The goal is to motivate half a million people to sign an online petition opposing the bans by Jan. 22, 2020 — the 47th anniversary of Roe v. Wade, which made access to safe, legal abortion a constitutional right.
“Artists can highlight how out-of-touch some of our politicians are in this space,” Planned Parenthood acting president/CEO Alexis McGill Johnson tells Billboard. “They can hold up a mirror and say, [to quote] Marvin Gaye, ‘What’s going on?'”
Planned Parenthood has worked with musicians for years, but Johnson says that 2019 marked a turning point, where seemingly more artists want to be engaged with their efforts than ever.
“It’s incredibly powerful to see artists who not only recognize their role as influencers, and are personally searching for access to information to connect to their constituencies, but also to think about how to take it to the next step,” she says. “What I love about this list of [artists] is how next-generation it is. It feels like we’ve turned a corner in stigma, when mainstream artists can use their platform to really call attention to what’s happening in our country.”
The ever-outspoken Eilish, who is 17, is one of the younger artists on the list. “I’m proud to be standing up for Planned Parenthood as they fight for fair and equal access to reproductive rights,” she said in a statement to Billboard. “We cannot live freely and move fully in the world when our basic right to access the reproductive health care we need is under attack. Every person deserves the right to control their body, their life and their future.”
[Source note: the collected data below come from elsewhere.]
(* ===== verification/ValueFacts.v ===== *)
(** * Values on the wire: facts

    The bytes of a map of maps and of a value, and that the class [Value]
    implements the interface of [Serializable.v] for values in canonical form. *)
From S2P Require Import Prelude JsRuntime Utf8 CborCommon Half CborWriter CborReader CborMachine CborExact CborSkip CborDocuments Codec CodecFacts Credential Records Serializable Values SerializedValue.

(** ** Native assets: facts

    Identifiers are split and joined; a token map and its map of maps stand for
    each other; the canonical order makes the map of maps unique. *)

Import JsMapFacts.

(** ** Hex strings *)

Lemma append_cons c a b : String c a +:+ b = String c (a +:+ b).
Proof. reflexivity. Qed.

Lemma string_length_app a b : String.length (a +:+ b) = (String.length a + String.length b)%nat.
Proof. induction a as [|c a IH]; [done|]. rewrite append_cons. cbn. by rewrite IH. Qed.

Lemma to_hex_app l k : Buffer_to_hex (l ++ k) = Buffer_to_hex l +:+ Buffer_to_hex k.
Proof. induction l as [|b l IH]; [done|]. cbn [app Buffer_to_hex]. by rewrite IH, !append_cons. Qed.

Lemma substring_all a : String.substring 0 (String.length a) a = a.
Proof. induction a as [|c a IH]; [done|]. cbn. by rewrite IH. Qed.

Lemma substring_app_l a b : String.substring 0 (String.length a) (a +:+ b) = a.
Proof. induction a as [|c a IH]; [by destruct b|]. rewrite append_cons. cbn. by rewrite IH. Qed.

Lemma substring_app_r a b : String.substring (String.length a) (String.length b) (a +:+ b) = b.
Proof. induction a as [|c a IH]; [by apply substring_all|]. rewrite append_cons. cbn. exact IH. Qed.
Fixpoint groupScripts (scripts : list CoreAnyScript) (g : CddlScripts) : Res CddlScripts :=
  match scripts with
  | [] => Ok g
  | CoreNative n :: scripts =>
      groupScripts scripts {| native := native g ++ [n]; plutusV1 := plutusV1 g; plutusV2 := plutusV2 g; plutusV3 := plutusV3 g |}
  | CorePlutus p :: scripts =>
      match version p with
      | V1 => groupScripts scripts {| native := native g; plutusV1 := plutusV1 g ++ [p]; plutusV2 := plutusV2 g; plutusV3 := plutusV3 g |}
      | V2 => groupScripts scripts {| native := native g; plutusV1 := plutusV1 g; plutusV2 := plutusV2 g ++ [p]; plutusV3 := plutusV3 g |}
      | V3 => groupScripts scripts {| native := native g; plutusV1 := plutusV1 g; plutusV2 := plutusV2 g; plutusV3 := plutusV3 g ++ [p] |}
      | V4 => Throw (InvalidScriptType "Script '[object Object]' is not supported.")
      end
  end.

Definition noScripts : CddlScripts := {| native := []; plutusV1 := []; plutusV2 := []; plutusV3 := [] |}.

(** [core && { key: CborSet.fromCore(core, fromCore) }] and [if (set) w.setX(set)] *)
Definition setGroup {C T} (fromCore : C -> Res T) (set : t -> CborSet.t T -> t) (l : list C) (w : t) : Res t :=
  match l with [] => Ok w | _ => s ← CborSet.fromCore fromCore l; Ok (set w s) end.

(** [if (x) w.setX(...)] *)
Definition setOptional {C T} (fromCore : C -> Res T) (set : t -> T -> t) (x : option C) (w : t) : Res t :=
  match x with Some c => s ← fromCore c; Ok (set w s) | None => Ok w end.

Definition setScripts (scripts : option (list CoreAnyScript)) (w : t) : Res t :=
  match scripts with
  | None => Ok w
  | Some scripts =>
      g ← groupScripts scripts noScripts;
      w ← setGroup (fun n => Ok (NativeScript.fromCore n)) setNativeScripts (native g) w;
      w ← setGroup PlutusV1Script.fromCore setPlutusV1Scripts (plutusV1 g) w;
      w ← setGroup PlutusV2Script.fromCore setPlutusV2Scripts (plutusV2 g) w;
      setGroup PlutusV3Script.fromCore setPlutusV3Scripts (plutusV3 g) w
  end.

Definition fromCore (coreWitness : CoreWitness) : Res t :=
  let w := setVkeys new (CborSet.new (VkeyWitness.fromCore <$> signatures coreWitness)) in
  w ← setScripts (coreScripts coreWitness) w;
  w ← setOptional Redeemers.fromCore setRedeemers (coreRedeemers coreWitness) w;
  w ← setOptional (CborSet.fromCore PlutusData.fromCore) setPlutusData (datums coreWitness) w;
  setOptional (CborSet.fromCore BootstrapWitness.fromCore) setBootstraps (bootstrap coreWitness) w.
End codec.
End TransactionWitnessSet.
These “artists” aren’t musicians at all, as none of them can sing or play instruments particularly well. They are mouth pieces for the oligarchs to help sell their destructive, anti-Christian, nation-wrecking agenda to America’s impressionable young people. The music and the satanic-laden promotional videos are merely the vehicles for their message. Abortion is freedom and is as “American” as “apple pie”.
These young people are being fooled into thinking they are “rebelling” against the “establishment” when, in fact, all they are doing is exactly what the richest and most powerful people in the world want them to do. Promoting abortion “rights” is the ultimate act of conformity and obedience, as is liberalism in general. If they really want to know what it’s like to truly rebel, teens should pick up their Bibles and turn off MTV and Facebook, and then watch the mainstream media start attacking them as “dangerous”.
luke2236
NO, these clowns in the ‘entertainment industry’ are the ones ‘out of touch’… with not only the general populace, but reality. But not nearly so out of touch as (((they))) are with the Creator.
To echo Mr Ottify / the article above, this is almost verbatim what my best friend told his then 14 yr old daughter years ago. She wanted to be so ‘individual’ and ‘counter culture’…
The regrettable fact that anyone would listen to these morons just shows how successful the deliberate’ dumbing down’ of our society has been and how lazy we have been in allowing it.
Ottify
“If they really want to know what it’s like to truly rebel, teens should pick up their Bibles and turn off MTV and Facebook, and then watch the mainstream media start attacking them as “dangerous”.
Hey! I resemble that remark! …lol…
I remember when getting a tattoo was a way to ‘rebel, to ‘express your individualism’. Now, being tattoo-less myself and willfully remaining so, I am the rebel and distinctly individual. Praise Christ!